Like motivation itself, theories of it are full of diversity. For convenience in navigating through the diversity, we have organized the chapter around six major theories or perspectives about motives and their sources. We call the topics (1) motives as behavior change, (2) motives as goals, (3) motives as interests, (4) motives as attributions about success, (5) motives as beliefs about self-efficacy, and (6) motives as self-determination. We end with a perspective called expectancy-value theory which integrates ideas from some of the other six theories, and partly as a result implies some additional suggestions for influencing students’ motivations to learn in positive ways.

Motives as behavior

Sometimes it is useful to think of motivation not as something “inside” a student driving the student’s behavior, but as equivalent to the student’s outward behaviors. This is the perspective of behaviorism, which we discussed in Chapter 1 (“Student learning”) as a way to think about the learning process. In its most thorough-going form, behaviorism focuses almost completely on what can be directly seen or heard about a person’s behavior, and has relatively few comments about what may lie behind (or “underneath” or “inside”) the behavior. When it comes to motivation, this perspective means minimizing or even ignoring the distinction between the inner drive or energy of students, and the outward behaviors that express the drive or energy. The two are considered the same, or nearly so.
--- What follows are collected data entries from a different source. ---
(** A file in a directory. *)
Lemma path_join_inj d1 d2 f1 f2 :
  d1 ≠ EmptyString → d2 ≠ EmptyString → plain_name f1 = true → plain_name f2 = true →
  path_join [d1; f1] = path_join [d2; f2] ↔ path_clean d1 = path_clean d2 ∧ f1 = f2.
Proof.
  intros Hd1 Hd2 Hf1 Hf2. split.
  - assert (∀ c1 c2 : cpath, CPath (cp_abs c1) (cp_comps c1 ++ [f1]) =
      CPath (cp_abs c2) (cp_comps c2 ++ [f2]) → c1 = c2 ∧ f1 = f2) as Hinj
      by (intros [a1 l1] [a2 l2] [= -> [-> [= ->]]%app_inj_tail]; done).
    intros Heq%(f_equal path_parse). rewrite !path_parse_join in Heq by done.
    apply Hinj in Heq as [Heq ->]. unfold path_clean. by rewrite Heq.
  - intros [Heq%(f_equal path_parse) ->]. rewrite !path_parse_clean in Heq.
    rewrite <- (path_join_clean d1), <- (path_join_clean d2) by done. unfold path_clean.
    by rewrite !path_parse_join, Heq.
Qed.

(** C32: When the socket is an identity of the pods' masters.  Of configurations without
    a socket file of their own, in directories that are not empty, and for container ids of
    at least 12 characters and no slash in them and in the interface names, two desired
    masters have the same socket if and only if the directories are the same (up to
    cleaning), the container ids agree in their first 12 characters and the
    interface names are the same.  (With a configured socket file:
    [desiredMemif_configured].) *)
Theorem desiredMemif_identity e1 e2 host1 host2 dir1 dir2 m1 m2 :
  MemifConf.Socketfile (UserSpaceConf.MemifConf host1) = EmptyString → dir1 ≠ EmptyString →
  MemifConf.Socketfile (UserSpaceConf.MemifConf host2) = EmptyString → dir2 ≠ EmptyString →
  Forall (λ e, 12 ≤ String.length (ConfigurationData.ContainerId e) ∧
               no_char slash (ConfigurationData.ContainerId e) = true ∧
               no_char slash (ConfigurationData.IfName e) = true) [e1; e2] →
  desiredMemif e1 host1 dir1 = inr (Some m1) → desiredMemif e2 host2 dir2 = inr (Some m2) →
  mf_Socket m1 = mf_Socket m2 ↔
  path_clean dir1 = path_clean dir2 ∧
  str_take 12 (ConfigurationData.ContainerId e1) = str_take 12 (ConfigurationData.ContainerId e2) ∧
  ConfigurationData.IfName e1 = ConfigurationData.IfName e2.
Proof.
  intros Hov1 Hdir1 Hov2 Hdir2 [(Hl1 & Hc1 & Hi1) [(Hl2 & Hc2 & Hi2) _]%Forall_cons]%Forall_cons
    ->%desiredMemif_socket ->%desiredMemif_socket.
  unfold socketFileName. rewrite Hov1, Hov2, path_join_inj by (done || by apply SocketFileName_plain).
  split; intros [Hdir Hname]; (split; [exact Hdir|]); [by apply SocketFileName_inj|].
  destruct Hname as [Hid ->]. by apply SocketFileName_same.
Qed.

(** With a socket file in the host configuration every container's master of one
    directory is on this file. *)
Theorem desiredMemif_configured e1 e2 host dir m1 m2 :
  MemifConf.Socketfile (UserSpaceConf.MemifConf host) ≠ EmptyString →
  desiredMemif e1 host dir = inr (Some m1) → desiredMemif e2 host dir = inr (Some m2) →
  mf_Socket m1 = mf_Socket m2.
Proof.
  intros Hov ->%desiredMemif_socket ->%desiredMemif_socket.
  unfold socketFileName, SocketFileName. by rewrite !decide_True.
Qed.
(** One entry: kept, or swept. *)
Lemma sweep_entry_inv keep dir name n0 removed f o f' :
  sweep_entry keep dir (name, n0) removed f = (o, f') →
  let c := path_parse (path_join [dir; name]) in
  (f' = f ∧ o = Ok removed) ∨
  (sweepable keep [dir] f c ∧ n0 ≠ Dir ∧ o = Ok (removed + 1)%Z ∧
   f' = fs_with_nodes f (delete c (fs_nodes f))).
Proof.
  intros Hrun c. unfold sweep_entry in Hrun. simpl in Hrun.
  case_decide as Hdir; [by go_ret; left|].
  destruct (is_memif_socket name) eqn:Hname; simpl in Hrun; [|by go_ret; left].
  case_decide as Hkeep; [by go_ret; left|].
  rewrite run_bind, run_attempt in Hrun.
  destruct (os_stat (path_join [dir; name]) f) as [os f1] eqn:Est.
  pose proof (os_stat_same (path_join [dir; name]) f) as Hsame. rewrite Est in Hsame.
  simpl in Hsame. subst f1.
  apply on_path_inv in Est as [(e & -> & _)|(Hne & _ & Hst)]; [by run_clock Hrun; go_ret; left|].
  destruct (fs_lookup f (path_parse (path_join [dir; name]))) as [n|] eqn:Hl;
    simplify_eq; [|by run_clock Hrun; go_ret; left].
  run_clock Hrun. case_decide as Hage; [by go_ret; left|].
  assert (n ≠ Dir) as Hn by (intros ->; simpl in Hage; unfold orphanSocketMinAge in Hage; lia).
  rewrite run_bind, run_attempt in Hrun.
  destruct (os_remove (path_join [dir; name]) f) as [orm f1] eqn:Erm.
  apply on_path_inv in Erm as [(e & -> & ->)|(_ & _ & Hrm)]; [by cbn in Hrun; go_ret; left|].
  rewrite Hl in Hrm. right.
  assert (fs_nodes f !! c = Some n) as Hnode.
  { unfold fs_lookup in Hl. fold c in Hl. by destruct (cp_comps c); [congruence|]. }
  assert (sweepable keep [dir] f c) as Hsw.
  { exists dir, name, n. split_and!; try done; [left|]. lia. }
  destruct n; [done|..]; simplify_eq; cbn in Hrun; by go_ret.
Qed.

Lemma sweepable_mono keep dirs dirs' f c :
  (∀ d, d ∈ dirs → d ∈ dirs') → sweepable keep dirs f c → sweepable keep dirs' f c.
Proof. intros Hsub (d & name & n & Hd & Hrest). exists d, name, n. split; [by apply Hsub|done]. Qed.

Lemma sweep_entry_swept keep dir dirs e removed :
  dir ∈ dirs → keeps (swept keep dirs) (sweep_entry keep dir e removed).
Proof.
  intros Hdir f. destruct e as [name n0].
  destruct (sweep_entry keep dir (name, n0) removed f) as [o f'] eqn:E.
  apply sweep_entry_inv in E as [[-> _]|(Hsw & _ & _ & ->)]; [done|].
  split; [done|]. intros c. simpl.
  destruct (decide (c = path_parse (path_join [dir; name]))) as [->|Hne].
  - right. split; [by rewrite lookup_delete_eq|].
    eapply sweepable_mono; [|done]. by intros d ->%list_elem_of_singleton.
  - left. by rewrite lookup_delete_ne.
Qed.

Lemma sweep_entries_swept keep dir dirs es removed :
  dir ∈ dirs → keeps (swept keep dirs) (sweep_entries keep dir es removed).
Proof.
  intros Hdir. revert removed. induction es as [|e es IH]; intros removed; simpl.
  - by apply keeps_ret, _.
  - apply keeps_bind; [apply _|by apply sweep_entry_swept|done].
Qed.

Lemma sweep_dirs_swept keep dirs dirs' removed :
  (∀ d, d ∈ dirs → d ∈ dirs') → keeps (swept keep dirs') (sweep_dirs keep dirs removed).
Proof.
  revert removed. induction dirs as [|dir dirs IH]; intros removed Hsub; simpl.
  - by apply keeps_ret, _.
  - apply keeps_bind; [apply _| |].
    + apply keeps_attempt. intros f. by rewrite os_read_dir_same.
    + intros [e|entries]; [apply IH; intros; apply Hsub; by right|].
      apply keeps_bind; [apply _|apply sweep_entries_swept, Hsub; left|].
      intros k. apply IH. intros. apply Hsub. by right.
Qed.

Lemma path_dir_ne k : path_dir k ≠ EmptyString.
Proof.
  unfold path_dir, path_clean. set (p := path_parse _).
  unfold path_print. destruct (cp_abs p); [done|]. destruct (cp_comps p) eqn:Ep; [done|].
  pose proof (comps_no_slash p (path_parse_wf _)) as Hns. rewrite Ep in *.
  apply Forall_cons in Hns as [[_ Hs] _]. destruct s as [|a s]; [done|].
  by destruct l.
Qed.

(** C29: The sweep removes nothing but regular files or sockets named
    memif-*.sock that lie in the directory of a wanted socket, are at least a
    minute old and are not wanted themselves; in particular the file of a
    wanted socket (given by its cleaned path) is left as it is, and so is VPP. *)
Theorem SweepOrphanSockets_safe `{VppApi} `{MapOrder} keep n :
  let n' := (vpp_SweepOrphanSockets keep n).2 in
  node_vpp n' = node_vpp n ∧
  (∀ c, fs_nodes (node_fs n') !! c = fs_nodes (node_fs n) !! c ∨
        fs_nodes (node_fs n') !! c = None ∧
        sweepable keep (map_range (keep_dirs keep)) (node_fs n) c) ∧
  (∀ k, k ∈ keep → path_clean k = k →
        fs_nodes (node_fs n') !! path_parse k = fs_nodes (node_fs n) !! path_parse k).
Proof.
  unfold vpp_SweepOrphanSockets, on_snd, node_vpp, node_fs.
  pose proof (sweep_dirs_swept keep (map_range (keep_dirs keep)) _ 0 (λ _ H, H) n.2) as [_ Hsw].
  destruct (sweep_dirs keep (map_range (keep_dirs keep)) 0 n.2) as [o f'] eqn:E. simpl in *.
  split_and!; [done|done|]. intros k Hk Hclean.
  destruct (Hsw (path_parse k)) as [?|[_ (dir & name & n0 & Hdir & _ & Hc & Hno & _)]]; [done|].
  destruct Hno. apply elem_of_map_range, elem_of_map in Hdir as (k' & -> & _).
  assert (k = path_join [path_dir k'; name]) as <-; [|done].
  rewrite <- Hclean. unfold path_clean at 1. rewrite Hc. apply path_join_clean, path_dir_ne.
Qed.
(* ===== verification/OvsCalls.v ===== *)
(** * The calls of the OVS engine as interleaved programs

    AddOnHost and DelFromHost of cniovs as programs of file Threads over what the
    processes of a host share, OVSDB and the files.  The configuration and the
    once-only client belong to the process: a program is given them and passes them
    on.  [ovs_calls_alone]: run without interruption they are the calls of file
    CniOvs.  [bridge_deleted_under_port]: a DEL can delete a bridge to which
    an ADD has just added its port. *)
From S2P Require Import Prelude GoStrings GoOs Json Types JsonCodec LocalDb CniVpp.
From S2P Require Import OvsDb CniOvs OvsAddDel Threads.

Section OvsCalls.
Context `{OvsApi} `{OvsHost} `{UserDb}.

Notation host_state := (NetConf.t * (ovs_state * fs))%type.

(** What a process has of its own, and what it shares. *)
Notation own_state := (NetConf.t * option (option error))%type.
Notation shared_state := (ovsdb * fs)%type.

Definition whole (l : own_state) (s : shared_state) : host_state :=
  (l.1, (OvsState l.2 s.1, s.2)).
Definition own_of (h : host_state) : own_state := (h.1, ovs_once h.2.1).
Definition shared_of (h : host_state) : shared_state := (ovs_db h.2.1, h.2.2).

(** An outcome with what it leaves to the process. *)
Definition with_own {A} (o : outcome A) (l : own_state) : outcome (A * own_state) :=
  match o with
  | Ok a => Ok (a, l)
  | Err e => Err e
  | Panicked w => Panicked w
  | Diverged => Diverged
  end.

Definition process (A : Type) : Type := own_state → prog shared_state (A * own_state).

#[global] Instance process_ret : MRet process := λ A a l, mret (a, l).
#[global] Instance process_bind : MBind process := λ A B f m l,
  m l ≫= λ r, f r.1 r.2.

(** A call of the sequential model as one step. *)
Definition run_step {A} (m : go host_state A) (l : own_state) : go shared_state (A * own_state) := λ s,
  let '(o, h) := m (whole l s) in (with_own o (own_of h), shared_of h).
Definition pstep {A} (m : go host_state A) : process A := λ l, atomic (run_step m l).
Equating the inner and the outward might seem to violate common sense. How can a student do something without some sort of feeling or thought to make the action happen? As we will explain, this very question has led to alternative models of motivation that are based on cognitive rather than behaviorist theories of learning. We will explain some of these later in this chapter. Before getting to them, however, we encourage you to consider the advantages of a behaviorist perspective on motivation.